What is being asked
In the records below, find the line holding "(Z.lor (wrap 8" and the line holding "destruct (setter_effect (Header.set_ttl". Set down both, with every line between them, exactly.

╭─ Task input

(** Reading and rewriting the id fields. *)
Lemma set_seq_ok x h : is_u 32 x → header_ok h → header_ok (Header.set_seq x h).
Proof.
  intros Hx. pose proof (u32_set_length x). pose proof (u32_set_ok x Hx).
  unfold header_ok. simpl. tauto.
Qed.
Lemma set_src_id_ok x h : is_u 32 x → header_ok h → header_ok (Header.set_src_id x h).
Proof.
  intros Hx. pose proof (u32_set_length x). pose proof (u32_set_ok x Hx).
  unfold header_ok. simpl. tauto.
Qed.
Lemma set_dest_id_ok x h : is_u 32 x → header_ok h → header_ok (Header.set_dest_id x h).
Proof.
  intros Hx. pose proof (u32_set_length x). pose proof (u32_set_ok x Hx).
  unfold header_ok. simpl. tauto.
Qed.

Lemma header_decr_ttl p :
  Header.decr_ttl (Packet.header p) =
  if Packet.ttl p <=? 1 then (false, Packet.header p)
  else (true, Header.with_ttl_byte (Z.lor (Z.land (ttl_byte (Packet.header p)) 240)
                (Packet.ttl p - 1)) (Packet.header p)).
Proof. reflexivity. Qed.

(** Every setter, seen from the header, the payload and the length. *)
Lemma setter_effect f p :
  packet_ok p → (header_ok (Packet.header p) → header_ok (f (Packet.header p))) →
  packet_ok (Packet.header_mut f p) ∧
  Packet.header (Packet.header_mut f p) = f (Packet.header p) ∧
  Packet.payload (Packet.header_mut f p) = Packet.payload p ∧
  length (buffer (Packet.header_mut f p)) = length (buffer p).
Proof.
  intros Hp Hf. specialize (Hf (header_ok_of p Hp)).
  split; [by apply header_mut_ok|]. split; [by apply header_header_mut|].
  split; [by apply payload_header_mut|by apply length_header_mut].
Qed.

(** The packet after the writes a relay envelope makes. *)
Lemma envelope_writes p m t s d :
  packet_ok p → is_u 4 t → is_u 32 s → is_u 32 d →
  let q := Packet.set_dest_id d (Packet.set_src_id s (Packet.set_ttl t (Packet.set_msg_type m p))) in
  packet_ok q ∧
  Packet.header q = mkNetHeader (Z.lor (Z.land (MsgType_.into m) 127) 128)
    (Z.lor (wrap 8 (Z.shiftl t 4)) (Z.land t 15)) (flags_byte (Packet.header p))
    (reserved (Packet.header p)) (h_seq (Packet.header p)) (u32_set s) (u32_set d) ∧
  Packet.payload q = Packet.payload p ∧ length (buffer q) = length (buffer p).
Proof.
  intros Hp Ht Hs Hd q.
  destruct (setter_effect (Header.set_msg_type (MsgType_.into m)) p Hp
    (set_msg_type_ok _ _)) as (Hp1 & E1 & P1 & L1).
  destruct (setter_effect (Header.set_ttl t t) _ Hp1 (set_ttl_ok _ _ _)) as (Hp2 & E2 & P2 & L2).
  destruct (setter_effect (Header.set_src_id s) _ Hp2 (set_src_id_ok s _ Hs)) as (Hp3 & E3 & P3 & L3).
  destruct (setter_effect (Header.set_dest_id d) _ Hp3 (set_dest_id_ok d _ Hd)) as (Hp4 & E4 & P4 & L4).
  split; [exact Hp4|]. split.
  - etransitivity; [exact E4|]. by rewrite E3, E2, E1.
  - split; etransitivity; [exact P4|congruence|exact L4|congruence].
Qed.

Lemma set_payload_ok d p :
  packet_ok p → bytes_ok d → (HEAD_LENGTH + length d ≤ length (buffer p))%nat →
  ∃ q, Packet.set_payload d p = Ok q ∧ packet_ok q ∧ Packet.header q = Packet.header p ∧
    take (length d) (Packet.payload q) = d ∧ length (buffer q) = length (buffer p).
Proof.
  intros [Hl Hb] Hd Hlen. unfold Packet.set_payload.
  destruct (Nat.ltb_spec (length (buffer p)) (HEAD_LENGTH + length d)); [lia|].
  eexists. split; [done|].
  assert (length (write_at HEAD_LENGTH d (buffer p)) = length (buffer p)) as Hw
    by (apply length_write_at; lia).
  split; [split; [simpl; by rewrite Hw|by apply write_at_ok]|].
  split; [|split; [|done]].
  - unfold Packet.header. simpl buffer.
    assert (∀ i, (i < 16)%nat → write_at HEAD_LENGTH d (buffer p) !! i = buffer p !! i) as Hi.
    { intros i Hi. apply write_at_lookup_out; [done|]. unfold HEAD_LENGTH. lia. }
    assert (take 16 (write_at HEAD_LENGTH d (buffer p)) = take 16 (buffer p)) as Ht.
    { apply list_eq. intros i. destruct (decide (i < 16)%nat).
      - rewrite !lookup_take_lt by done. by apply Hi.
      - rewrite !lookup_take_ge by lia. done. }
    by rewrite <- decode_header_take, Ht, decode_header_take.
  - unfold Packet.payload. simpl buffer. unfold write_at.
    rewrite drop_app_length' by (rewrite length_take; lia). by rewrite take_app_length.
Qed.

╰─

Written solution
    (Z.lor (wrap 8 (Z.shiftl t 4)) (Z.land t 15)) (flags_byte (Packet.header p))
    (reserved (Packet.header p)) (h_seq (Packet.header p)) (u32_set s) (u32_set d) ∧
  Packet.payload q = Packet.payload p ∧ length (buffer q) = length (buffer p).
Proof.
  intros Hp Ht Hs Hd q.
  destruct (setter_effect (Header.set_msg_type (MsgType_.into m)) p Hp
    (set_msg_type_ok _ _)) as (Hp1 & E1 & P1 & L1).
  destruct (setter_effect (Header.set_ttl t t) _ Hp1 (set_ttl_ok _ _ _)) as (Hp2 & E2 & P2 & L2).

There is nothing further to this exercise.